担架には毛布がかけられ、上に乗せられた人物がどういう状態なのかを垣間見ることはできなかったが、少なくともスラィリーの襲撃を受け、かつ自力で歩けないということだけは確かだ。
…スラィリー感染症によって昏睡状態になった場合、その回復はきわめて難しい。
にわかにバタつきだした院内をぼんやりと見つめながら、顔も見ずに一瞬すれちがったその誰かの無事を、森野は祈らずにはいられなかった。
「何ボケっとしてるんだ」
「あ、ああ。何でもない」
同じ光景をいま目にしたはずの永川が、まるで何も見なかったかのように声をかける。
スラィリーに人が襲われるということが半ば日常化してしまっていて、いまさら目の当たりにしたところで、何も思うところがないのだろう。
「行こうぜ、どっかメシ食いに。

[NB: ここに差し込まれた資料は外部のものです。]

(* ===== verification/BTreeMapTheorems.v ===== *)
(** * Correctness of node allocation in a B-tree

    The theorems are about every agent that satisfies [FSAgentLaws]; [file_agent],
    a file in memory, is one. *)
From S2P Require Import Prelude Bits Bytes BTreeNode BTreeBlocks BTreeMap.

(** ** A file in memory *)

Record file_agent := mkFile { file_blocks : gmap Z buffer; file_eof : Z }.

(** Blocks of 512 bytes, always read from the medium. *)
Definition file_size : Z := 512.
Definition file_contents (w : file_agent) (n : Z) : buffer := default [] (file_blocks w !! n).

#[export] Instance file_FSAgent : FSAgent file_agent := {
  getBlockProc w n opts r :=
    (noErr,
     mkNodeRec (Some (if Z.testbit opts 3 then replicate 512 0 else file_contents w n)) (Some n) (blockSize r) true,
     w);
  releaseBlockProc w r opts :=
    match blockHeader r, nodeBuffer r with
    | Some n, Some b =>
        (noErr, if Z.testbit opts 1 && negb (Z.testbit opts 2)
                then mkFile (<[n := b]> (file_blocks w)) (file_eof w) else w)
    | _, _ => (-1, w)
    end;
  fcbEOF := file_eof
}.

#[export] Instance file_laws : FSAgentLaws file_agent file_size file_contents.
Proof.
  split.
  - intros w n r Hn HE. simpl. do 2 eexists. split_and!; done.
  - intros w n r Hn HE. simpl. do 3 eexists. split_and!; done.
  - intros w n r Hh Hb. simpl. rewrite Hh, Hb. simpl. eexists. split_and!; done.
  - intros w n r b opts _ Hh Hb H1 H2. unfold releaseBlockProc, file_FSAgent.
    rewrite Hh, Hb, H1, H2. simpl. eexists. split_and!; [done| | |done].
    + unfold file_contents. simpl. by rewrite lookup_insert_eq.
    + intros m Hm. unfold file_contents. simpl. by rewrite lookup_insert_ne.
Qed.

(** A file of four nodes, two of them in use; the map is in the header node. *)
Definition sample_bt : BTreeControlBlock := mkBTree 0 1 1 0 1 1 512 516 4 2 0 6 0 0 0 0 0 0 0 0 0.
Definition sample_map : buffer := 0xC0 :: replicate 255 0.
Definition sample_header_records : list buffer := [replicate 106 0; replicate 128 0; sample_map].
Definition sample_header : buffer :=
  replicate 8 0 ++ [1; 0; 3; 0; 0; 0] ++ concat sample_header_records ++
  le_encode 2 504 ++ le_encode 2 248 ++ le_encode 2 120 ++ le_encode 2 14.
Definition sample_fs : fs file_agent := mkFs sample_bt 0 (mkFile {[0 := sample_header]} 2048).
Definition sample_chain : list (Z * buffer) := [(0, sample_map)].

Lemma sample_holds : node_holds 512 sample_header_records sample_header.
Proof.
  split; try (vm_compute; done || (intros ?; discriminate)).
  intros i Hi. destruct i as [|[|[|[|i]]]]; try (vm_compute; done). simpl in Hi. lia.
Qed.

Lemma sample_map_chain : map_chain file_contents file_size sample_fs 0 true sample_chain.
Proof.
  apply (chain_last _ _ _ _ _ sample_header_records); [|vm_compute; done].
  split; try (vm_compute; done || (repeat split; done || (intros ?; discriminate))).
  - apply (bool_decide_unpack _). vm_compute. done.
  - apply sample_holds.
Qed.

Lemma sample_geometry : geometry file_size sample_fs.
Proof. repeat split; vm_compute; done. Qed.

Lemma sample_NoDup : NoDup (map fst sample_chain).
Proof. repeat constructor. apply not_elem_of_nil. Qed.

(** ** Properties *)

(** C3: [AllocateNode] always returns.  It takes the first node that the map has free, if that
    is a node of the file: it marks the node, and only it, as used in the map, writes nothing
    but the map node, counts one free node less and marks the header dirty.  Otherwise
    it reports that the tree is full, every node of the file that the map covers is in use,
    and nothing changes. *)
Theorem AllocateNode_correct {W} `{!FSAgent W} contents size `{!FSAgentLaws W size contents}
    (s : fs W) (chain : list (Z * buffer)) :
  geometry size s -> map_chain contents size s 0 true chain -> NoDup (map fst chain) ->
  map_bits chain < 2 ^ 32 ->
  exists err n s', AllocateNode s = Ok (err, n, s') /\
    (err = noErr /\ 0 <= n < totalNodes (btree s) /\ n < map_bits chain /\
       used (map_bytes chain) n = false /\ (forall k, 0 <= k < n -> used (map_bytes chain) k = true) /\
       map_changed contents size s s' chain n true /\
       freeNodes (btree s') = u32 (freeNodes (btree s) - 1) /\
       flags (btree s') = Z.lor (flags (btree s)) kBTHeaderDirty \/
     (err = fsBTFullErr \/ err = fsBTNoMoreMapNodesErr) /\ n = 0 /\ same_fs contents s s' /\
       forall k, 0 <= k < totalNodes (btree s) -> k < map_bits chain -> used (map_bytes chain) k = true).
Proof.
  intros Hg Hc Hnd Hb. destruct (AllocateNode_spec contents size s chain Hg Hc Hnd Hb) as ([[err n] s'] & Hrun & Hres).
  exists err, n, s'. split; [done|]. exact Hres.
Qed.

(** [FreeNode] clears the bit of the node, and no other, writes only the map node,
    and counts one free node more; for a number that the map does not cover it reports an
    error and changes nothing. *)
Theorem FreeNode_correct {W} `{!FSAgent W} contents size `{!FSAgentLaws W size contents}
    (s : fs W) (chain : list (Z * buffer)) n :
  geometry size s -> map_chain contents size s 0 true chain -> NoDup (map fst chain) ->
  map_bits chain < 2 ^ 32 -> 0 <= n ->
  exists err s', FreeNode s n = Ok (err, s') /\
    (n < map_bits chain -> err = noErr /\ map_changed contents size s s' chain n false /\
       freeNodes (btree s') = u32 (freeNodes (btree s) + 1) /\
       flags (btree s') = Z.lor (flags (btree s)) kBTHeaderDirty) /\
    (map_bits chain <= n -> err = fsBTNoMoreMapNodesErr /\ same_fs contents s s').
Proof.
  intros Hg Hc Hnd Hb Hn.
  destruct (FreeNode_spec contents size s chain n Hg Hc Hnd Hb Hn) as ([err s'] & Hrun & Hres).
  exists err, s'. split; [done|]. unfold freed in Hres.
  destruct (Z.ltb_spec n (map_bits chain)); split; intros; done || lia.
Qed.

(** Freeing the node just allocated restores the map and the count of free nodes. *)
Theorem allocate_free_node {W} `{!FSAgent W} contents size `{!FSAgentLaws W size contents}
    (s : fs W) (chain : list (Z * buffer)) n s1 :
  geometry size s -> map_chain contents size s 0 true chain -> NoDup (map fst chain) ->
  map_bits chain < 2 ^ 32 -> 0 <= freeNodes (btree s) < 2 ^ 32 ->
  AllocateNode s = Ok (noErr, n, s1) ->
  exists s2 chain2, FreeNode s1 n = Ok (noErr, s2) /\ map_chain contents size s2 0 true chain2 /\
    map fst chain2 = map fst chain /\
    (forall k, 0 <= k < map_bits chain -> used (map_bytes chain2) k = used (map_bytes chain) k) /\
    freeNodes (btree s2) = freeNodes (btree s).
Proof.
  intros Hg Hc Hnd Hb Hf Hrun.
  destruct (AllocateNode_spec contents size s chain Hg Hc Hnd Hb) as (res & Hrun' & Hres).
  rewrite Hrun in Hrun'. injection Hrun' as <-.
  destruct Hres as [(_ & Hn & Hnb & Hused & _ & Hch & Hfree & _)|[[?|?] _]]; [|done..].
  destruct Hch as ((chain1 & Hc1 & Hfst1 & Hbits1 & Hu1) & _ & Ht1 & Hsz1 & HE1 & _).
  assert (geometry size s1) as Hg1 by (unfold geometry in *; by rewrite Hsz1, HE1).
  destruct (FreeNode_spec contents size s1 chain1 n Hg1 Hc1) as ([err s2] & Hrun2 & Hres);
    [by rewrite Hfst1|by rewrite Hbits1|lia|].
  unfold freed in Hres. rewrite Hbits1 in Hres. destruct (Z.ltb_spec n (map_bits chain)); [|lia].
  destruct Hres as (-> & ((chain2 & Hc2 & Hfst2 & Hbits2 & Hu2) & _) & Hfree2 & _).
  exists s2, chain2. split_and!; [done|done|congruence| |].
  - intros k Hk. rewrite Hu2, Hu1 by lia. destruct (Z.eqb_spec k n) as [->|]; done.
  - rewrite Hfree2, Hfree. unfold u32, wrap. rewrite Zplus_mod_idemp_l.
    rewrite Z.sub_add. apply Z.mod_small. lia.
Qed.

(** [GetNode] hands out a node read from the disk only after [CheckNode] has accepted
    it, and hands out none with an error. *)
Theorem GetNode_safe {W} `{!FSAgent W} (s : fs W) nodeNum nodePtr err r' s' :
  GetNode s nodeNum nodePtr = Ok (err, r', s') ->
  (err <> noErr -> nodeBuffer r' = None) /\
  (err = noErr -> nodeNum < totalNodes (btree s) /\
     (blockReadFromDisk r' = true -> exists b, nodeBuffer r' = Some b /\
        CheckNode (btree s) (fcbEOF (agent s')) b = Ok noErr)).
Proof.
  unfold GetNode. destruct (Z.leb_spec (totalNodes (btree s)) nodeNum).
  { intros [= <- <- <-]. done. }
  destruct (getBlockProc _ _ _ _) as [[e r1] w]. simpl.
  destruct (Z.eqb_spec e noErr) as [->|He]; simpl; [|intros [= <- <- <-]; done].
  destruct (blockReadFromDisk r1) eqn:Hd; [|intros [= <- <- <-]; split; [done|]; by rewrite Hd].
  destruct (nodeBuffer r1) as [b|] eqn:Hb; simpl; [|done].
  change (CheckNode (count_get (btree s))) with (CheckNode (btree s)).
  destruct (CheckNode (btree s) (fcbEOF w) b) as [e2| | |] eqn:Hc; simpl; try done.
  destruct (Z.eqb_spec e2 noErr) as [->|He2]; simpl.
  - intros [= <- <- <-]. split; [done|]. intros _. split; [done|]. intros _. exists b. done.
  - destruct (TrashNode _ _) as [[e3 r3] s3]. intros [= <- <- <-]. done.
Qed.

(** [GetNewNode] hands out a node without records that the record operations
    can work on. *)
Lemma GetNewNode_spec {W} `{!FSAgent W} contents size `{!FSAgentLaws W size contents}
    (s : fs W) nodeNum nodePtr :
  size = nodeSize (btree s) -> 16 <= size <= 32768 ->
  0 <= nodeNum -> (nodeNum + 1) * size <= fcbEOF (agent s) ->
  exists r' s' b, GetNewNode s nodeNum nodePtr = Ok (noErr, r', s') /\ nodeBuffer r' = Some b /\
    blockHeader r' = Some nodeNum /\ node_holds size [] b /\ slice b 0 14 = replicate 14 0 /\
    same_tree (btree s) (btree s') /\ fcbEOF (agent s') = fcbEOF (agent s) /\
    forall m, m <> nodeNum -> contents (agent s') m = contents (agent s) m.
Proof.
  intros Hsz Hrange Hn HE. unfold GetNewNode.
  destruct (get_empty_ok (agent s) nodeNum (set_blockSize nodePtr (nodeSize (btree s))) Hn HE)
    as (r' & w' & b & -> & Hb & Hl & Hh & HC & HE'). simpl. rewrite Hb. simpl.
  unfold ClearNode, sizeof_BTNodeDescriptor. simpl.
  rewrite bzero_ok by lia. simpl.
  assert (splice b 0 (replicate (Z.to_nat (nodeSize (btree s))) 0) = replicate (Z.to_nat size) 0) as ->.
  { unfold splice. rewrite length_replicate, drop_ge, app_nil_r, Hsz by lia. done. }
  set (z := replicate (Z.to_nat size) 0). assert (Z.of_nat (length z) = size) as Hz by (unfold z; rewrite length_replicate; lia).
  rewrite store16_ok by lia. simpl.
  assert (forall p n, 0 <= p -> 0 <= n -> p + n <= size - 2 ->
    slice (splice z (nodeSize (btree s) - 2) (le_encode 2 14)) p n = replicate (Z.to_nat n) 0) as Hs.
  { intros p n Hp Hn0 Hpn. rewrite slice_splice_disjoint by (rewrite ?le_encode_length; lia).
    unfold z, slice. rewrite drop_replicate, take_replicate. f_equal. lia. }
  do 3 eexists. split_and!; [done|done|done| |apply Hs; lia|apply same_tree_counts|done|done].
  split.
  - rewrite splice_length by (rewrite ?le_encode_length; lia). done.
  - lia.
  - apply Hs; lia.
  - intros [|i] Hi; [|simpl in Hi; lia]. unfold entry_pos.
    replace (size - 2 * Z.of_nat 0 - 2) with (nodeSize (btree s) - 2) by lia.
    apply slice_splice_same; rewrite ?le_encode_length; lia.
  - done.
  - change (rec_offset [] (length [])) with 14. simpl. lia.
Qed.

(** [CalcMapBits] terminates and returns the size of the map, header record and full map
    records, that is the smallest to cover all nodes. *)
Theorem CalcMapBits_correct (b : BTreeControlBlock) :
  512 <= nodeSize b <= 32768 -> 0 <= totalNodes b < 2 ^ 31 ->
  exists k bits, CalcMapBits b = Ok bits /\ 0 <= k /\
    bits = 8 * (nodeSize b - 256) + k * (8 * (nodeSize b - 20)) /\ totalNodes b <= bits /\
    (k = 0 \/ bits - 8 * (nodeSize b - 20) < totalNodes b).
Proof.
  intros Hsz Ht. unfold CalcMapBits, M_HeaderMapRecordSize, M_MapRecordSize.
  rewrite !Z.shiftl_mul_pow2, u32_small by lia.
  destruct (calc_map_bits_spec (S (Z.to_nat (totalNodes b))) ((nodeSize b - 14 - 106 - 128 - 8) * 2 ^ 3)
    (totalNodes b) ((nodeSize b - 14 - 6) * 2 ^ 3)) as (k & res & Hrun & Hk & -> & Hle & Hor); [lia..|].
  do 2 eexists. split_and!; [exact Hrun|done|lia|lia|]. destruct Hor as [->|]; [by left|right; lia].
Qed.

(** ** The properties on the sample file *)

Lemma sample_bits : map_bits sample_chain < 2 ^ 32.
Proof. vm_compute. done. Qed.

Lemma AllocateNode_witness :
  exists err n s', AllocateNode sample_fs = Ok (err, n, s') /\
    (err = noErr /\ 0 <= n < 4 /\ n < map_bits sample_chain /\
       used (map_bytes sample_chain) n = false /\
       (forall k, 0 <= k < n -> used (map_bytes sample_chain) k = true) /\
       map_changed file_contents file_size sample_fs s' sample_chain n true /\
       freeNodes (btree s') = u32 (2 - 1) /\ flags (btree s') = Z.lor 0 kBTHeaderDirty \/
     (err = fsBTFullErr \/ err = fsBTNoMoreMapNodesErr) /\ n = 0 /\ same_fs file_contents sample_fs s' /\
       forall k, 0 <= k < 4 -> k < map_bits sample_chain -> used (map_bytes sample_chain) k = true).
Proof.
  apply (AllocateNode_correct file_contents file_size sample_fs sample_chain);
    [apply sample_geometry|apply sample_map_chain|apply sample_NoDup|apply sample_bits].
Defined.

Lemma FreeNode_witness :
  exists err s', FreeNode sample_fs 1 = Ok (err, s') /\
    (1 < map_bits sample_chain -> err = noErr /\
       map_changed file_contents file_size sample_fs s' sample_chain 1 false /\
       freeNodes (btree s') = u32 (2 + 1) /\ flags (btree s') = Z.lor 0 kBTHeaderDirty) /\
    (map_bits sample_chain <= 1 -> err = fsBTNoMoreMapNodesErr /\ same_fs file_contents sample_fs s').
Proof.
  apply (FreeNode_correct file_contents file_size sample_fs sample_chain 1);
    [apply sample_geometry|apply sample_map_chain|apply sample_NoDup|apply sample_bits|lia].
Defined.

(** The state after the allocation of node 2. *)
Definition sample_allocated : fs file_agent :=
  match AllocateNode sample_fs with Ok (_, _, s') => s' | _ => sample_fs end.

Lemma allocate_free_node_witness :
  exists s2 chain2, FreeNode sample_allocated 2 = Ok (noErr, s2) /\
    map_chain file_contents file_size s2 0 true chain2 /\
    map fst chain2 = map fst sample_chain /\
    (forall k, 0 <= k < map_bits sample_chain ->
       used (map_bytes chain2) k = used (map_bytes sample_chain) k) /\
    freeNodes (btree s2) = 2.
Proof.
  apply (allocate_free_node file_contents file_size sample_fs sample_chain 2 sample_allocated);
    [apply sample_geometry|apply sample_map_chain|apply sample_NoDup|apply sample_bits|simpl; lia
    |vm_compute; reflexivity].
Defined.

Definition sample_got : NodeRec * fs file_agent :=
  match GetNode sample_fs 0 (mkNodeRec None None 0 false) with
  | Ok (_, r, s') => (r, s') | _ => (mkNodeRec None None 0 false, sample_fs)
  end.

Lemma GetNode_witness :
  (noErr <> noErr -> nodeBuffer (fst sample_got) = None) /\
  (noErr = noErr -> 0 < 4 /\
     (blockReadFromDisk (fst sample_got) = true -> exists b, nodeBuffer (fst sample_got) = Some b /\
        CheckNode sample_bt (fcbEOF (agent (snd sample_got))) b = Ok noErr)).
Proof.
  apply (GetNode_safe sample_fs 0 (mkNodeRec None None 0 false) noErr (fst sample_got) (snd sample_got)).
  vm_compute. reflexivity.
Defined.

Lemma CalcMapBits_witness :
  exists k bits, CalcMapBits sample_bt = Ok bits /\ 0 <= k /\
    bits = 8 * (512 - 256) + k * (8 * (512 - 20)) /\ 4 <= bits /\
    (k = 0 \/ bits - 8 * (512 - 20) < 4).
Proof. apply (CalcMapBits_correct sample_bt); simpl; lia. Defined.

バーミヤン行こうぜ」
「いや…、中華は気分的に…、ちょっと重いな」
「そんなら何が食いたい」
森野の思いなど知る由もなく、永川はしきりに食事に行きたがった。貴哉が怪訝そうな顔をして腕時計を見る。
「ていうか、まだお昼には早いと思うけど」
「何時」
貴哉は無言で袖を少し捲り、永川に腕時計を見せた。時刻はまだ11時を回っておらず、たしかに昼食には少し早い。しかし永川はそれを知って、なおかつ不満そうな顔をした。